When it gets down to it, USC has very little to prove against Clemson. The Gamecocks are recognized as one of the top teams in the powerful SEC. A win over Clemson of the ACC would not alter the image of the SEC. More importantly, neither would a loss.
The only matter at stake for USC is a state championship, which has become somewhat of a manufactured title by coaches Steve Spurrier and Dabo Swinney over the past few years. It is a way for the coaches to maintain another goal for their teams even in seasons — like this one — when both programs have fallen short of reaching their loftier conference championship goals.
As for a bowl berth, win or lose and USC remains in the same mix of mid-level SEC invitations. The Gamecocks are headed to one of a group that includes the Capital One, Outback, Chick-fil-A or Gator, none of which is any greater or lesser a bowl than the other.
Clemson, on the other hand, has much on the line Saturday, beginning with the outside possibility of playing in a BCS bowl. It is not out of the realm of possibility that a Clemson win and an 11-1 regular season will land the Tigers in the Sugar Bowl for the first time since 1959.
On top of that, Clemson is playing for national recognition and for the reputation of its conference.
There is a reason Clemson quarterback Tajh Boyd is getting little attention for national awards despite having a superb season. Boyd has passed for 3,367 yards, thrown 33 touchdown passes and run for eight more scores.
None of that has helped him get into the Heisman Trophy picture because Clemson plays in the ACC. If Boyd played for LSU or Georgia or Florida or USC of the SEC, he would be included in national player-of-the-year talk. But not for a team that only shared a division title in the ACC.
Clemson has been most impressive in disposing of every opponent on its schedule, save for the loss at Florida State. But by playing in a league that ranks probably fifth in strength — behind the SEC, Pac-12, Big 12 and Pac-10 — Clemson’s 10 wins are dismissed.
When asked about the notion that a loss to USC on Saturday would take shine off all the Clemson wins this season, Swinney bristled.
“That’s sad. That’s a sad way to think about things,” Swinney said. “I think when people say that, they have no appreciation for winning, or how hard it is to win. It’s just that simple. It’s hard to win 10 ball games. It’s just hard to do. People who say those things, they just don’t understand. They don’t get it.”
No one is saying that Clemson’s season has not been outstanding. But if a top-level ACC team loses to a next-tier SEC team, it does bring into question the overall power of that ACC club.

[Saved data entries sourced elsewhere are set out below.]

(* ===== verification/LauncherSpec.v ===== *)
(** * LauncherSpec: what the launcher guarantees

    A supervisor starts only for a job that is ready; a launch message that comes
    late or twice changes no request and no execution; and a running job that was
    scheduled from PENDING cannot be put back. *)

From S2P Require Import Prelude RequestState Acl Resource JobDefinition Approval Stats Tables JobStore JobStoreSpec JobRequest.
From S2P Require Import JobManager JobManagerSpec Scheduler SchedulerSpec.

Open Scope Z_scope.

(** ** The launcher *)
Section Launcher.
Import Rows JobManager.Manager Fsm Launching.
Context `{env : Store.Env, cron : Schedule.Cron, dec : NameValue.Decoder, ord : RangeOrder, calls : Calls, sched : Fsm.Scheduling}.

(** Requests and executions are as before. *)
Definition same_rows (s s' : SS) : Prop :=
  requests (store_db s') = requests (store_db s) /\ executions (store_db s') = executions (store_db s).
Lemma same_rows_refl s : same_rows s s.
Proof. done. Qed.
Lemma same_rows_trans s1 s2 s3 : same_rows s1 s2 -> same_rows s2 s3 -> same_rows s1 s3.
Proof. intros [H1 H2] [H3 H4]. split; congruence. Qed.
Lemma same_data_rows s s' : same_data s s' -> same_rows s s'.
Proof. intros [H _]. by split; rewrite H. Qed.

(** Loading an execution may only deactivate tasks. *)
Lemma ExecGet_rows id t u : preserves (fun d => requests d = t /\ executions d = u) (Executions.Get id).
Proof.
  assert (forall l, preserves (fun d => requests d = t /\ executions d = u) (Executions.deactivate_all l)) as HD.
  { induction l as [|x l IH]; cbn; store_split; done. }
  unfold Executions.Get, Requests.first. store_split; done.
Qed.

Lemma repo_rows {A} (m : Store.M A) s r s' :
  (forall t u, preserves (fun d => requests d = t /\ executions d = u) m) -> mgr (repo m) s = (r, s') -> same_rows s s'.
Proof.
  intros Hm. unfold mgr, repo. destruct (Hm _ _ (store (ms s)) (conj eq_refl eq_refl)) as [H1 H2].
  destruct (m (store (ms s))) as [[a|e] st]; intros [= <- <-]; split; done.
Qed.

Lemma execution_loaded id s e ts s' :
  Executions.Get id s = (inl (e, ts), s') -> e ∈ executions (Store.db s) /\ e_ID e = id.
Proof.
  unfold Executions.Get. destruct (id == ""); [discriminate|].
  intros (l & s1 & [-> _]%query_inl & HB)%bind_inl. apply bind_inl in HB as (job & s2 & E2 & HB). cbn in E2.
  assert (e = job) as ->.
  { destruct (_ <? _)%nat; [apply bind_inl in HB as (? & ? & _ & HB)|]; by injection HB as <- _ _. }
  unfold Requests.first in E2. destruct (Sql.select _ _) as [|x l] eqn:Es; [discriminate|]. injection E2 as <- <-.
  assert (x ∈ x :: l) as Hx by apply list_elem_of_here. rewrite <- Es in Hx. apply elem_of_select in Hx as [Hx Hp].
  split; [done|]. apply andb_true_iff in Hp as [Hp _]. by apply String.eqb_eq in Hp.
Qed.

(** Validation changes neither the data nor the other fields, also when it fails. *)
Definition same_machine (m m' : Jsm) : Prop :=
  req_row m' = req_row m /\ JobExecution m' = JobExecution m /\ Reservations m' = Reservations m.

Lemma Validate_machine m s m' e s' :
  Validate m s = (Ok (m', e), s') ->
  same_machine m m' /\ revertState m' = revert_of (r_JobState (req_row m)) /\ same_data s s'.
Proof.
  unfold Validate. cbv zeta. set (m0 := with_revertState _ _). assert (same_machine m m0 /\ revertState m0 = revert_of (r_JobState (req_row m)))
    as [M0 V0] by done. clearbody m0. intros (p & s1 & E1 & H1)%sbind_ok.
  assert (same_data s s1) as S1.
  { destruct (i_params (Request m0)); [by injection E1 as _ <-|]. apply sbind_ok in E1 as (l & s2 & E & [= _ <-]).
    eapply attempt_same; [|exact E]. intros r s3 E'. eapply query_same; [|exact E']. apply GetParams_pure. }
  destruct p as [m1|e1]; [|by injection H1 as <- _ <-].
  assert (same_machine m m1 /\ revertState m1 = revert_of (r_JobState (req_row m))) as [M1 V1].
  { destruct (i_params (Request m0)); [by injection E1 as <- _|]. apply sbind_ok in E1 as (l & s2 & _ & [= E _]).
    destruct l; [|done]. by injection E as <-. }
  apply sbind_ok in H1 as (u & s2 & E2%user_step & H2). pose proof (same_data_trans _ _ _ S1 E2) as S2.
  destruct u as [u|e1]; [|by injection H2 as <- _ <-].
  apply sbind_ok in H2 as (def & s3 & E3 & H3). assert (same_data s s3) as S3.
  { eapply same_data_trans; [exact S2|]. eapply attempt_same; [|exact E3]. intros r s4 E'. eapply query_same; [apply DefGet_pure|exact E']. }
  destruct def as [d|e1]; [|by injection H3 as <- _ <-].
  destruct (Job.Validate _ _ _) as [jd|e1|]; [|by injection H3 as <- _ <-|discriminate].
  apply sbind_ok in H3 as (o & s4 & E4 & H4). assert (same_data s s4) as S4.
  { eapply same_data_trans; [exact S3|]. destruct (User _); [by injection E4 as _ <-|]. eapply user_step, E4. }
  destruct o as [o|e1]; [|by injection H4 as <- _ <-]. destruct (missing_params _ _); by injection H4 as <- _ <-.
Qed.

Not only is Clemson playing for its own good Saturday, it also is playing for the ACC’s name, just as Florida State and Georgia Tech are playing for the ACC’s reputation in weekend games against Florida and Georgia, respectively.
When your league has two teams ranked in the BCS top 25 — Florida State at No. 10 and Clemson at No. 12 — it is important for those two to win games against BCS-ranked clubs from higher-ranked conferences. USC is ranked No. 13.
Finally, there is that three-year win streak USC has over Clemson.
A win Saturday would match the 1951-54 stretch as USC’s longest win streak against Clemson. USC fans would love nothing more than to move that streak to four games, and would boast of that string for years to come.
But the real pressure is on Clemson to end the streak.